Ok, fine. Sure. All I can say is that just isn’t how healthcare works, in other places. Sometimes you can choose your specialist, but, in the VAST majority of cases, in the public system, which most people will use, so as to avoid paying thousands of dollars out of pocket, you simply can’t usually do that.
It depends where I live. But say, hypothetically, I live in… Brisbane. I decide, for whatever reason, that I want to see a doctor in Sydney, which is a 10+ hour drive away, because I think they are better.
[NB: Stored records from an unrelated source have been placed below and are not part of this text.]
(* ===== verification/Durability.v ===== *)
(** * Durability: a replica across crashes

    Over a storage that performs its writes, every reachable state of a
    replica has its term, vote, log and snapshot on disk, so a crash between
    two locked sections loses nothing; a crash inside a compaction, between
    saving the snapshot and cutting the log, loses nothing either.  What a
    failed best-effort write leaves behind is the exception. *)

From S2P Require Import Prelude Types Storage Timing Node Handlers Replication.
From S2P Require Import LogSpec AppendSpec AppendProtocol CommitSpec SnapshotSpec.
From S2P Require Import CatchUp ApplyLoop Recovery Replica Delivery.
Open Scope Z_scope.

Section durability.
Context {S : Type} {HS : Storage S} {HC : StorageContract S}.
Implicit Types (n m : Node S) (d : PersistentState).

(** [n'] is [n] after a restart. *)
Record restarted n n' : Prop := {
  rs_term : currentTerm n' = currentTerm n;
  rs_vote : votedFor n' = votedFor n;
  rs_log : log n' = log n;
  rs_index : snapshotIndex n' = snapshotIndex n;
  rs_snap_term : snapshotTerm n' = snapshotTerm n;
  rs_snapshot : snapshot n' = snapshot n;
  rs_role : role n' = Follower;
  rs_degraded : degraded n' = false;
  rs_fresh : fresh n' }.

Lemma NewNode_restarted i ps s n :
  wf n → recorded (contents s) n →
  ∃ n', NewNode i ps (Some s) true = Ret (Val n') ∧ restarted n n' ∧
        storage n' = Some s ∧ commitIndex n' = recovered_commit (contents s) n.
Proof.
  intros Hwf Hrec.
  destruct (NewNode_recorded i ps s n Hwf Hrec) as (n' & -> & Ht & Hv & Hl & Hi & Hst & Hsn &
    Ha & Hp & Hc & Hr & Hd & Hs & _).
  exists n'. split; [done|]. split; [|done].
  destruct Hrec as (_ & _ & Hok & _). destruct Hwf as [? ? ? Hroom Hw].
  pose proof (zlen_nonneg (log n)).
  split; try done. split_and!.
  - assert (snapshotIndex n ≤ commitIndex n' ≤ snapshotIndex n + zlen (log n)) as Hcr.
    { rewrite Hc. unfold recovered_commit. destruct (snapshot n); lia. }
    split; rewrite ?Hl, ?Hi, ?Hst, ?Hsn, ?Ha; try done; lia.
  - unfold snapshot_ok in *. by rewrite Hsn, Hi, Hst.
  - by rewrite Ha, Hi.
  - by rewrite Hp, Hsn.
Qed.

Lemma handler_synced {HR : ReliableStorage S} n n' : handler n n' → synced n → synced n'.
Proof.
  intros Hh Hs. destruct Hh.
  - by eapply synced_HandleRequestVote.
  - by eapply synced_HandleAppendEntries.
  - by eapply synced_HandleInstallSnapshot.
  - by eapply synced_StartCommand.
  - by eapply synced_TakeSnapshot.
  - by eapply synced_startCampaign.
  - by eapply synced_onVoteResponse.
  - by apply (synced_same n).
  - by apply (synced_same n).
  - by apply (synced_same n).
  - by apply (proj1 (synced_requests p n n' r (None, true) Hs)).
  - by apply (proj2 (synced_requests p n n' (None, true) r Hs)).
  - by eapply synced_onAppendResponse.
  - by apply synced_finish.
  - by apply synced_onInstallResponse.
  - by apply synced_finish.
Qed.

Lemma mstep_synced {HR : ReliableStorage S} (M M' : machine S) :
  rtc mstep M M' → synced (mnode M) → synced (mnode M').
Proof.
  induction 1 as [|M1 M2 M3 Hstep _ IH]; [done|]. intros Hs. apply IH.
  destruct Hstep; simpl in *; [by eapply handler_synced|by eapply synced_applyStep].
Qed.

(** C21. A restart finds everything: from any reachable state of a replica
    whose storage performs its writes, whatever handlers and apply steps led
    there, [NewNode] on the surviving storage returns a healthy follower with
    the same term, vote, log and snapshot, ready to replay: its commit and
    applied indices start at the snapshot, or, without a snapshot, the commit
    index is the persisted one and replay starts from index 0. *)
Theorem crash_recovery {HR : ReliableStorage S} i ps n (M : machine S) :
  fresh n → synced n → rtc mstep (mkMachine AwaitNotify n []) M →
  ∃ s n', storage (mnode M) = Some s ∧ NewNode i ps (Some s) true = Ret (Val n') ∧
    restarted (mnode M) n' ∧ synced n' ∧
    commitIndex n' = recovered_commit (contents s) (mnode M) ∧
    (snapshot n' = None → lastApplied n' = 0).
Proof.
  intros Hf Hsy Hr. destruct (minv_reachable n M Hf Hr) as [Hwf Hok _ _ _].
  destruct (mstep_synced _ _ Hr Hsy) as (d & Hd & Hl & Hh).
  unfold disk_of in Hd. destruct (storage (mnode M)) as [s|] eqn:Es; [|done].
  injection Hd as <-. exists s.
  destruct (NewNode_restarted i ps s (mnode M) Hwf) as (n' & Hnew & Hre & Hst & Hc).
  { apply synced_recorded; try done. apply Hwf. }
  exists n'. split_and!; [done|done|done| |done|].
  - exists (contents s). destruct Hre, Hl as (? & ? & ?), Hh. unfold disk_of.
    rewrite Hst. split; [done|]. unfold log_synced, hard_synced. split_and!; congruence.
  - intros Hn. destruct Hre as [_ _ _ _ _ _ _ _ (_ & Hok' & Ha & _)].
    unfold snapshot_ok in Hok'. rewrite Hn in Hok'. lia.
Qed.

(** C22. A crash inside a compaction: [Snapshot] saves the snapshot and then
    replaces the stored log; if the process dies between the two, [NewNode]
    drops the stale entries and returns the node that the finished compaction
    would have left. *)
Theorem compaction_crash_safe i ps index data st n s s' e :
  wf n → snapshot_ok n → storage n = Some s → log_synced (contents s) n →
  hard_synced (contents s) n → snapshotIndex n < index ≤ commitIndex n →
  entry_at n index = Some e →
  SaveSnapshot (Snapshot.mk index (LogEntry.Term e) (config n) data) s = (s', None) →
  ∃ n', NewNode i ps (Some s') true = Ret (Val n') ∧
        restarted (compactedTo index (LogEntry.Term e) data st n) n' ∧
        commitIndex n' = index ∧ ∀ j, index < j → entry_at n' j = entry_at n j.
Proof.
  intros Hwf Hok Hst (Hb & Hl & Hsn) Hh Hi He Hsave.
  pose proof (contract_save_snapshot (Snapshot.mk index (LogEntry.Term e) (config n) data) s) as Hw.
  rewrite Hsave in Hw. pose proof (wf_snap _ Hwf).
  set (c := compactedTo index (LogEntry.Term e) data st n).
  pose proof (compactedTo_wf index (LogEntry.Term e) data st n Hwf Hi) as Hwfc. fold c in Hwfc.
  assert (recorded (contents s') c) as Hrec.
  { rewrite Hw. split_and!; [exact Hh|done|by split|simpl; lia|simpl; lia|].
    simpl. by rewrite Hb, Hl. }
  destruct (NewNode_restarted i ps s' c Hwfc Hrec) as (n' & Hnew & Hre & _ & Hc).
  exists n'. split_and!; [done|done|by rewrite Hc|].
  intros j Hj. destruct Hre as [_ _ Hlog Hidx _ _ _ _ _]. unfold entry_at. rewrite Hlog, Hidx.
  apply log_at_drop; lia.
Qed.

End durability.

(** ** Witnesses *)

Definition demo_storage : InMemoryStorage.t :=
  InMemoryStorage.mk (HardState.mk 1 "" 1 (mkClusterConfig ["a"; "b"])) 0
    [Demo.e 1; Demo.e 1] None.

Definition demo_stored : Node InMemoryStorage.t :=
  Demo.follower <| storage := Some demo_storage |>.

Lemma demo_stored_fresh : fresh demo_stored.
Proof. split; [by split; vm_compute|done]. Qed.

Lemma demo_stored_synced : synced demo_stored.
Proof. by exists (contents demo_storage). Qed.

Lemma crash_recovery_witness :
  ∃ s n', NewNode "b" {["a"]} (Some s) true = Ret (Val n') ∧
    restarted (onElectionTimeout demo_stored) n'.
Proof.
  destruct (crash_recovery "b" {["a"]} demo_stored
    (mkMachine AwaitNotify (onElectionTimeout demo_stored) [])
    demo_stored_fresh demo_stored_synced) as (s & n' & _ & H1 & H2 & _).
  - apply rtc_once, m_handler, h_timeout.
  - exists s, n'. split; [exact H1|exact H2].
Defined.

Lemma compaction_crash_safe_witness :
  ∃ s' n', NewNode "b" {["a"]} (Some s') true = Ret (Val n') ∧ commitIndex n' = 1.
Proof.
  destruct (compaction_crash_safe "b" {["a"]} 1 [Byte.x41] None demo_stored demo_storage
    (SaveSnapshot (Snapshot.mk 1 1 (config demo_stored) [Byte.x41]) demo_storage).1 (Demo.e 1))
    as (n' & H1 & _ & H2 & _).
  - apply demo_stored_fresh.
  - done.
  - done.
  - done.
  - done.
  - by split; vm_compute.
  - done.
  - done.
  - eexists _, n'. split; [exact H1|exact H2].
Defined.

(** ** A best-effort write that failed *)

(** A follower with four entries, two of them committed and applied; its next
    write succeeds, the one after fails, and all later ones succeed. *)
Definition flaky : Node (FaultyStorage InMemoryStorage.t) :=
  blank_node "b" {["a"]}
    (mkFaulty (InMemoryStorage.mk (HardState.mk 1 "" 2 (mkClusterConfig ["a"; "b"])) 0
       [Demo.e 1; Demo.e 1; Demo.e 1; Demo.e 1] None) [WriteOk; FailBefore])
    <| currentTerm := 1 |> <| log := [Demo.e 1; Demo.e 1; Demo.e 1; Demo.e 1] |>
    <| commitIndex := 2 |> <| lastApplied := 2 |> <| config := mkClusterConfig ["a"; "b"] |>.

(** The new leader replaces index 3. *)
Definition flaky_request : AppendEntriesRequest :=
  AppendEntriesRequest.mk 2 "a" 2 1 [Demo.e 2] 2.

(** C26. "Best-effort" compaction is not harmless: [Snapshot] ignores a failed
    [SetLog], so the stored log keeps its old base while the node counts from
    the new one; a later [TruncateLog] then cuts the stored log at the wrong
    entry.  Here the follower compacts to index 2 with the second write
    failing, then acknowledges an entry at index 3 with every write
    succeeding, and after a restart the acknowledged entry is gone. *)
Theorem failed_compaction_loses_entry :
  wf flaky ∧ synced flaky ∧
  ∃ n1 n2 n3 resp,
    TakeSnapshot 2 [] flaky = Ret (n1, None) ∧
    HandleAppendEntries 0 flaky_request n1 = Ret (n2, Val resp) ∧
    AppendEntriesResponse.Success resp = true ∧
    entry_at n2 3 = Some (Demo.e 2) ∧
    NewNode "b" {["a"]} (storage n2) true = Ret (Val n3) ∧
    snapshotIndex n3 = 2 ∧ log n3 = [].
Proof.
  split; [by split; vm_compute|]. split; [by eexists|].
  eexists _, _, _, _. split; [vm_compute; reflexivity|].
  split; [vm_compute; reflexivity|]. split; [reflexivity|].
  split; [vm_compute; reflexivity|]. split; [vm_compute; reflexivity|].
  split; reflexivity.
Qed.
In the public system I can’t do that, because it’s not in my “catchment area”…
Hell, in some states, if you live on the north side of the city, you have to go to the PUBLIC hospital on the north side, not the one on the south side. Because again, catchments. Otherwise the perceived “best” hospitals and doctors will be completely overwhelmed. Again, this only applies to the PUBLIC system. It also applies to PUBLIC schools. Though not universities, of course…
The rest of the world does not operate on the American model. That’s the fundamental “disconnect”, here, I think. What you’re used to, simply isn’t how it works, in the vast majority of the rest of the world, including Australia.
Notably, I also live on an island, surrounded by water. To leave this island costs minimum… Multiple hundreds of dollars.
So for me personally, even if I could, in the private system, get into a doctor I “preferred”, in a different state, the cost would be so astronomical as to not be worth it… Hence, I wouldn’t bother.
But that is still an OPTION, for me, because I actually have private health insurance, unlike most Australians, New Zealanders, Brits, Spanish, French, Brazilians, Germans, etc. in all these countries, you don’t actually need it to get good healthcare, so many, many young, fit, healthy people simply won’t bother…
But that means putting up with the public health system, and all that includes, as I outlined.